■ **Assigned task**
For the data below, give the number of lines in which "SpanState" occurs. Include nothing besides that number.

Records contained in a dataset
(** [source_next] on the source whose rest is [s]. *)
Lemma source_next_spec i ss s :
  ss !! i = Some s →
  let '(r, ss') := source_next i ss in
  (∀ j, j ≠ i → ss' !! j = ss !! j) ∧
  match r with
  | Ok None => s = [] ∧ ss' = ss
  | Ok (Some e) => ∃ s', s = Ok e :: s' ∧ ss' = <[i := s']> ss
  | Err x => Err x ∈ s
  end.
Proof.
  intros Hs. unfold source_next. rewrite Hs. destruct s as [|[e|x] s']; (split; [|]); try done.
  - intros j Hj. by rewrite list_lookup_insert_ne.
  - by exists s'.
  - intros j Hj. by rewrite list_lookup_insert_ne.
  - set_solver.
Qed.

Lemma length_join_insert (ss : list Stream) i x s :
  ss !! i = Some (x :: s) → length (mjoin ss) = S (length (mjoin (<[i := s]> ss))).
Proof.
  revert i. induction ss as [|t ss IH]; intros [|i] Hi; try done; cbn in Hi;
    change (mjoin (t :: ss)) with (t ++ mjoin ss).
  - injection Hi as ->. change (<[0:=s]> ((x :: s) :: ss)) with (s :: ss).
    change (mjoin (s :: ss)) with (s ++ mjoin ss). len.
  - change (<[S i:=s]> (t :: ss)) with (t :: <[i:=s]> ss).
    change (mjoin (t :: <[i:=s]> ss)) with (t ++ mjoin (<[i:=s]> ss)).
    rewrite !length_app, (IH i Hi). lia.
Qed.

Lemma errors_in_insert (ss : list Stream) i e s x :
  ss !! i = Some (Ok e :: s) → errors_in ss x ↔ errors_in (<[i := s]> ss) x.
Proof.
  intros Hi. assert (i < length ss) as Hlen by (by eapply lookup_lt_Some). split.
  - intros (t & (j & Hj)%list_elem_of_lookup & Hx). destruct (decide (i = j)) as [->|Hne].
    + rewrite Hi in Hj. injection Hj as <-. exists s. split; [|set_solver].
      apply list_elem_of_lookup. exists j. by apply list_lookup_insert_eq.
    + exists t. split; [|done]. apply list_elem_of_lookup. exists j. by rewrite list_lookup_insert_ne.
  - intros (t & (j & Hj)%list_elem_of_lookup & Hx). destruct (decide (i = j)) as [->|Hne].
    + rewrite list_lookup_insert_eq in Hj by done. injection Hj as <-. exists (Ok e :: s).
      split; [by eapply list_elem_of_lookup_2|set_solver].
    + rewrite list_lookup_insert_ne in Hj by done. exists t. split; [by eapply list_elem_of_lookup_2|done].
Qed.
(* ===== verification/CompactFilter.v ===== *)
(** The native compaction filter: [db_kernel.rs], [FilterMergeSource], with the
    decisions of [merge_kernel.rs]. The filter is asked once per user key, about
    the newest version when it is a value, while the merge streams by; the
    closure it calls is a function of the key and the value here. *)

From S2P Require Import Prelude ErrorKernel KeyKernel BatchKernel Visibility CompactGc GcStream.

Local Open Scope Z_scope.

Inductive CompactFilterDecision := Keep | Remove | Change (nv : list byte).

(** [FilterMergeSource::next_entry] over the items of the inner source; the
    decision is a function of the family, the user key and the value. *)
Fixpoint filter_items (decision : list byte → list byte → CompactFilterDecision) (run_user : option (list byte))
    (dropping : bool) (items : Stream) : Stream :=
  match items with
  | [] => []
  | Err x :: items => Err x :: filter_items decision run_user dropping items
  | Ok (ik, val) :: items =>
      if negb (bool_decide (run_user = Some (user_key ik))) then
        let run_user := Some (user_key ik) in
        if bool_decide (kind ik = Value) then
          match decision (user_key ik) val with
          | Keep => Ok (ik, val) :: filter_items decision run_user false items
          | Remove =>
              Ok (mkIKey (user_key ik) (sequence ik) Deletion, []) :: filter_items decision run_user true items
          | Change nv => Ok (ik, nv) :: filter_items decision run_user false items
          end
        else Ok (ik, val) :: filter_items decision run_user false items
      else if dropping then filter_items decision run_user dropping items
      else Ok (ik, val) :: filter_items decision run_user dropping items
  end.

(** What the filter makes of the newest version of a key. *)
Definition filtered (decision : list byte → list byte → CompactFilterDecision) (e : entry) : entry :=
  match kind e.1, decision (user_key e.1) e.2 with
  | Value, Remove => (mkIKey (user_key e.1) (sequence e.1) Deletion, [])
  | Value, Change nv => (e.1, nv)
  | _, _ => e
  end.
Lemma newest_in_keep tail uk i e :
  user_key e.1 ≠ uk ∨ (∀ v, tail !! i = Some v → sequence e.1 ≤ sequence v.1) →
  newest_in tail uk i → newest_in (tail ++ [e]) uk i.
Proof.
  intros Hle (v & Hi & Hu & Hv). exists v. split_and!; [by apply lookup_app_l_Some|done|].
  intros w [Hw| ->%list_elem_of_singleton]%elem_of_app Hwu; [by apply Hv|].
  destruct Hle as [Hle|Hle]; [done|by apply Hle].
Qed.

(** The step keeps a shard sound and covers the new version. *)
Lemma shard_append_ok tail e s bt live pfx s' bt' :
  pfx = idx_prefix (user_key e.1) → shard_all pfx (newest_in tail) s →
  (∀ v, v ∈ tail → user_key v.1 = user_key e.1 → is_Some (slot pfx (user_key e.1) s)) →
  shard_insert s bt live pfx (user_key e.1) tail (sequence e.1) (length tail) = (s', bt') →
  shard_all pfx (newest_in (tail ++ [e])) s' ∧ is_Some (slot pfx (user_key e.1) s') ∧
  (∀ uk, is_Some (slot pfx uk s) → is_Some (slot pfx uk s')).
Proof.
  intros Hpfx Hs Hcomp. rewrite shard_insert_eq.
  destruct (is_some_and (slot pfx (user_key e.1) s) _) eqn:Ek; intros [= <- <-].
  - destruct (slot pfx (user_key e.1) s) as [i|] eqn:Ei; [|done]. cbn in Ek.
    split_and!; [|by exists i|done].
    assert (∀ v, tail !! i = Some v → sequence e.1 ≤ sequence v.1) as Hold.
    { intros v Hv. unfold keep_newer in Ek. rewrite Hv in Ek. unfold ikey_seq_cmp in Ek.
      destruct (Z.compare_spec (sequence e.1) (sequence v.1)); [done|lia|done]. }
    destruct Hs as [H1 H2 H3 H4 H5]. pose proof (Build_shard_all pfx (newest_in tail) s H1 H2 H3 H4 H5) as Hs.
    assert (∀ uk j, slot pfx uk s = Some j → newest_in tail uk j → newest_in (tail ++ [e]) uk j) as Hkeep.
    { intros uk j Hj. apply newest_in_keep. destruct (decide (user_key e.1 = uk)) as [<-|?]; [|by left].
      right. assert (j = i) as -> by congruence. done. }
    split; [done|done| | |].
    + intros sk j Hj. destruct (H3 _ _ Hj) as [Hp (uk & Hl & ? & -> & ?)]. split; [done|].
      exists uk. split_and!; try done. apply Hkeep; [|done]. unfold slot.
      by rewrite (proj2 (Nat.leb_le _ _) Hl), Hp.
    + intros sk j Hj. destruct (H4 _ _ Hj) as [Hp (uk & Hl & ? & -> & ?)]. split; [done|].
      exists uk. split_and!; try done. apply Hkeep; [|done]. unfold slot.
      by rewrite (proj2 (Nat.leb_le _ _) Hl), Hp.
    + intros uk j Hj. destruct (H5 _ _ Hj) as (Hl & ? & ?). split_and!; try done.
      apply Hkeep; [|done]. unfold slot. by rewrite (proj2 (Nat.leb_gt _ _) Hl).
  - assert (newest_in (tail ++ [e]) (user_key e.1) (length tail)) as Hnew.
    { exists e. split_and!; [by rewrite lookup_app_r, Nat.sub_diag|done|].
      intros w [Hw| ->%list_elem_of_singleton]%elem_of_app Hwu; [|lia].
      destruct (Hcomp w Hw Hwu) as [i Hi]. rewrite Hi in Ek. cbn in Ek.
      destruct (slot_all _ _ _ _ _ Hs Hi) as [_ (v & Hv & _ & Hmax)]. specialize (Hmax w Hw Hwu).
      unfold keep_newer in Ek. rewrite Hv in Ek. unfold ikey_seq_cmp in Ek.
      destruct (Z.compare_spec (sequence e.1) (sequence v.1)); [lia|done|lia]. }
    split_and!.
    + eapply shard_all_set; [done|done|done|]. intros uk' j Hne HQ.
      apply newest_in_keep; [by left|done].
    + exists (length tail). by eapply slot_set_eq.
    + intros uk [j Hj]. destruct (decide (uk = user_key e.1)) as [->|Hne].
      * exists (length tail). by eapply slot_set_eq.
      * exists j. by erewrite slot_set_ne.
Qed.

Lemma idx_append_ok tail idx bt live e idx' bt' :
  idx_ok tail idx → cache_ok idx bt live →
  idx_append tail idx bt live e.1 = (idx', bt') →
  idx_ok (tail ++ [e]) idx' ∧ cache_ok idx' bt' live.
Proof.
  intros Hok Hcache. unfold idx_append. set (pfx := idx_prefix (user_key e.1)).
  set (s := default shard_default (om_get pfx idx)).
  destruct (shard_insert s bt live pfx (user_key e.1) tail (sequence e.1) (length tail)) as [s' b'] eqn:Ei.
  intros [= <- <-]. destruct Hok as [Hsort Hsound Hcomp].
  assert (shard_all pfx (newest_in tail) s) as Hs.
  { unfold s. destruct (om_get pfx idx) as [s0|] eqn:E0; cbn; [by apply Hsound|apply shard_all_default]. }
  assert (∀ v, v ∈ tail → idx_prefix (user_key v.1) = pfx → is_Some (slot pfx (user_key v.1) s)) as Hin.
  { intros v Hv Hp. destruct (Hcomp v Hv) as (s0 & i & Hs0 & Hi). rewrite Hp in Hs0, Hi.
    unfold s. rewrite Hs0. by exists i. }
  destruct (shard_append_ok tail e s bt live pfx s' b') as (Hs' & Hslot & Hmono); [done|done| |done|].
  { intros v Hv Hu. rewrite <-Hu. apply Hin; [done|]. unfold pfx. by rewrite Hu. }
  split.
  - split; [by apply om_insert_sorted| |].
    + intros p s0 Hp. destruct (decide (p = pfx)) as [->|Hne].
      * rewrite om_get_insert in Hp by done. by injection Hp as <-.
      * rewrite om_get_insert_ne in Hp by done. apply Hsound in Hp as HQ.
        pose proof HQ as HQ'. destruct HQ as [H1 H2 H3 H4 H5].
        assert (∀ uk j, idx_prefix uk = p → newest_in tail uk j → newest_in (tail ++ [e]) uk j) as Hk.
        { intros uk j Hup. apply newest_in_keep. left. intros <-. by apply Hne. }
        split; [done|done| | |].
        -- intros sk j [? (uk & ? & ? & ? & ?)]%H3. split; [done|]. exists uk. auto.
        -- intros sk j [? (uk & ? & ? & ? & ?)]%H4. split; [done|]. exists uk. auto.
        -- intros uk j (? & ? & ?)%H5. auto.
    + intros v Hv. destruct (decide (idx_prefix (user_key v.1) = pfx)) as [Hp|Hp].
      * rewrite Hp, om_get_insert by done. exists s'.
        assert (is_Some (slot pfx (user_key v.1) s')) as [i ?]; [|by exists i].
        apply elem_of_app in Hv as [Hv| ->%list_elem_of_singleton]; [|done]. apply Hmono, Hin; done.
      * rewrite om_get_insert_ne by done.
        apply elem_of_app in Hv as [Hv| ->%list_elem_of_singleton]; [by apply Hcomp|done].
  - destruct Hcache as [Hcs Hcl Hcsame]. rewrite shard_insert_eq in Ei.
    assert (∀ p b, p ≠ pfx → om_get p bt = Some b → om_sorted b ∧ ∃ s0, om_get p (om_insert pfx s' idx) = Some s0 ∧
              ∀ sk i, om_get sk b = Some i ↔ point s0 !! sk = Some i) as Hother.
    { intros p b Hne Hb. destruct (Hcsame p b Hb) as [? (s0 & Hs0 & ?)]. split; [done|].
      exists s0. by rewrite om_get_insert_ne. }
    assert (∀ b, om_get pfx bt = Some b → om_sorted b ∧
              ∀ sk i, om_get sk b = Some i ↔ point s !! sk = Some i) as Hmine.
    { intros b Hb. destruct (Hcsame pfx b Hb) as [? (s0 & Hs0 & ?)]. split; [done|].
      unfold s. by rewrite Hs0. }
    destruct (is_some_and (slot pfx (user_key e.1) s) _);
      [|destruct ((length (user_key e.1) <=? 32)%nat && point_cf pfx) eqn:Epoint]; injection Ei as <- <-.
    + split; [done|done|]. intros p b Hb. destruct (decide (p = pfx)) as [->|Hne]; [|by apply Hother].
      apply Hmine in Hb as [? ?]. split; [done|]. exists s. by rewrite om_get_insert.
    + apply andb_true_iff in Epoint as [Hl Hcf]. unfold point_ord_btree_insert_at. destruct live; cbn [negb].
      * destruct (om_get pfx bt) as [b|] eqn:Eb.
        -- destruct (Hmine b eq_refl) as [Hbs Hb]. split; [by apply om_insert_sorted|done|].
           intros p b0 Hb0. destruct (decide (p = pfx)) as [->|Hne].
           ++ rewrite om_get_insert in Hb0 by done. injection Hb0 as <-. split; [by apply om_insert_sorted|].
              eexists. rewrite om_get_insert by done. split; [done|]. intros sk i.
              unfold shard_set. rewrite Hl, Hcf. cbn [point].
              destruct (decide (sk = pack_key (user_key e.1))) as [->|Hne].
              ** by rewrite om_get_insert, lookup_insert_eq.
              ** by rewrite om_get_insert_ne, lookup_insert_ne.
           ++ rewrite om_get_insert_ne in Hb0 by done. by apply Hother.
        -- split; [done|done|]. intros p b Hb.
           destruct (decide (p = pfx)) as [->|Hne]; [congruence|by apply Hother].
      * rewrite (Hcl eq_refl). apply cache_ok_nil.
    + split; [done|done|]. intros p b Hb. destruct (decide (p = pfx)) as [->|Hne]; [|by apply Hother].
      apply Hmine in Hb as [? ?]. split; [done|]. eexists. rewrite om_get_insert by done. split; [done|].
      unfold shard_set. destruct (_ <=? _)%nat; [|done]. cbn in Epoint. by rewrite Epoint.
Qed.
(* ===== verification/MemTable.v ===== *)
(** The in-memory write buffer ([memtable_kernel.rs]): a map from user keys to
    their versions, an append-only tail with its index, and size counters.

    Counters are [usize] with the saturating arithmetic of the code. The ordered
    copies of the point shards are the field [point_ord_btree] with its live
    flag; the probe counters and the dead [tail_ord] cache are left out. *)

From S2P Require Import Prelude ErrorKernel KeyKernel Visibility OrdMap MemIndex.

Local Open Scope Z_scope.

Inductive Lookup := Found (v : list byte) | Deleted | NotFound.

(** [One] is the common case; [Many] keeps the newest first. *)
Inductive Versions := One (v : Version) | Many (vs : list Version).

(** [Versions::iter]. *)
Definition vers_list (vers : Versions) : list Version :=
  match vers with One v => [v] | Many vs => vs end.

Record Dropped := mkDropped { dr_versions : Z; dr_bytes : Z }.
Definition dropped_default : Dropped := mkDropped 0 0.

Record SpanState := mkSpan { impure : bool; lo : list byte; hi : list byte }.
Definition span_default : SpanState := mkSpan false [] [].

Inductive BulkSpan := Absent | Pure (lo hi : list byte) | Impure | Unknown.

Record MemTable := mkMem {
  map : OrdMap (list byte) Versions;
  tail : list Version;
  tail_idx : OrdMap (list byte) TailShard;
  point_ord_btree : OrdCache;
  point_ord_btree_live : bool;
  tail_max_seq : Z;
  tail_ord_stale : bool;
  approx_bytes : Z;
  cf_bytes : OrdMap (list byte) Z;
  cf_span : OrdMap (list byte) SpanState;
  span_stale : bool;
  range_tombstones : Z;
  entries : Z;
}.

Definition mem_new : MemTable := mkMem [] [] [] [] false 0 false 0 [] [] false 0 0.

(** Updates of groups of fields. *)
Definition set_map (m : MemTable) map' : MemTable :=
  mkMem map' (tail m) (tail_idx m) (point_ord_btree m) (point_ord_btree_live m) (tail_max_seq m)
    (tail_ord_stale m) (approx_bytes m) (cf_bytes m) (cf_span m) (span_stale m) (range_tombstones m) (entries m).
Definition set_counts (m : MemTable) (approx range_tombs n : Z) : MemTable :=
  mkMem (map m) (tail m) (tail_idx m) (point_ord_btree m) (point_ord_btree_live m) (tail_max_seq m)
    (tail_ord_stale m) approx (cf_bytes m) (cf_span m) (span_stale m) range_tombs n.
Definition set_tail (m : MemTable) tail' idx bt live max_seq : MemTable :=
  mkMem (map m) tail' idx bt live max_seq true (approx_bytes m) (cf_bytes m) (cf_span m)
    (span_stale m) (range_tombstones m) (entries m).
Definition set_cf_bytes (m : MemTable) cf : MemTable :=
  mkMem (map m) (tail m) (tail_idx m) (point_ord_btree m) (point_ord_btree_live m) (tail_max_seq m)
    (tail_ord_stale m) (approx_bytes m) cf (cf_span m) (span_stale m) (range_tombstones m) (entries m).
Definition set_span (m : MemTable) span stale : MemTable :=
  mkMem (map m) (tail m) (tail_idx m) (point_ord_btree m) (point_ord_btree_live m) (tail_max_seq m)
    (tail_ord_stale m) (approx_bytes m) (cf_bytes m) span stale (range_tombstones m) (entries m).

(** * Version order *)

Definition version_newer (a b : Version) : bool :=
  match ikey_seq_cmp (sequence a.1) (sequence b.1) with
  | Lt => true
  | Gt => false
  | Eq => as_u8 (kind b.1) <? as_u8 (kind a.1)
  end.

Definition ver_cmp (a_seq : Z) (a_kind : ValueType) (b_seq : Z) (b_kind : ValueType) : comparison :=
  match ikey_seq_cmp a_seq b_seq with
  | Eq => as_u8 b_kind ?= as_u8 a_kind
  | o => o
  end.

(** [key.user_key.len() + value.len() + 8]. *)
Definition entry_bytes (e : Version) : Z :=
  Z.of_nat (length (user_key e.1)) + Z.of_nat (length e.2) + 8.

Definition is_rd (e : Version) : bool := bool_decide (kind e.1 = RangeDeletion).

(** [saturating_add(1)] under a condition. *)
Definition sat_add_if (b : bool) (n : Z) : Z := if b then sat_add n 1 else n.
Definition sat_sub_if (b : bool) (n : Z) : Z := if b then sat_sub n 1 else n.

(** * Per-family accounting *)

Definition bump_cf_bytes_map (cf : OrdMap (list byte) Z) (uk : list byte) (n : Z) (add : bool)
    : OrdMap (list byte) Z :=
  let p := cf_prefix uk in
  match om_get p cf with
  | Some slot => om_insert p (if add then sat_add slot n else sat_sub slot n) cf
  | None => if add && negb (n =? 0) then om_insert p n cf else cf
  end.

Definition approx_memory_usage_cf (m : MemTable) (family : list byte) : Z :=
  if bytes_eqb family DEFAULT then
    sat_add (default 0 (om_get [] (cf_bytes m))) (default 0 (om_get DEFAULT (cf_bytes m)))
  else default 0 (om_get family (cf_bytes m)).

Definition bump_span (m : MemTable) (uk : list byte) (k : ValueType) : MemTable :=
  if span_stale m then m
  else
    let pfx := cf_prefix uk in
    match om_get pfx (cf_span m) with
    | Some s =>
        if impure s then m
        else if bool_decide (k ≠ Value) || bytes_leb uk (hi s)
        then set_span m (om_insert pfx (mkSpan true [] []) (cf_span m)) (span_stale m)
        else set_span m (om_insert pfx (mkSpan (impure s) (lo s) uk) (cf_span m)) (span_stale m)
    | None =>
        let s := if bool_decide (k = Value) then mkSpan false uk uk else mkSpan true [] [] in
        set_span m (om_insert pfx s (cf_span m)) (span_stale m)
    end.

■ **Your response**
3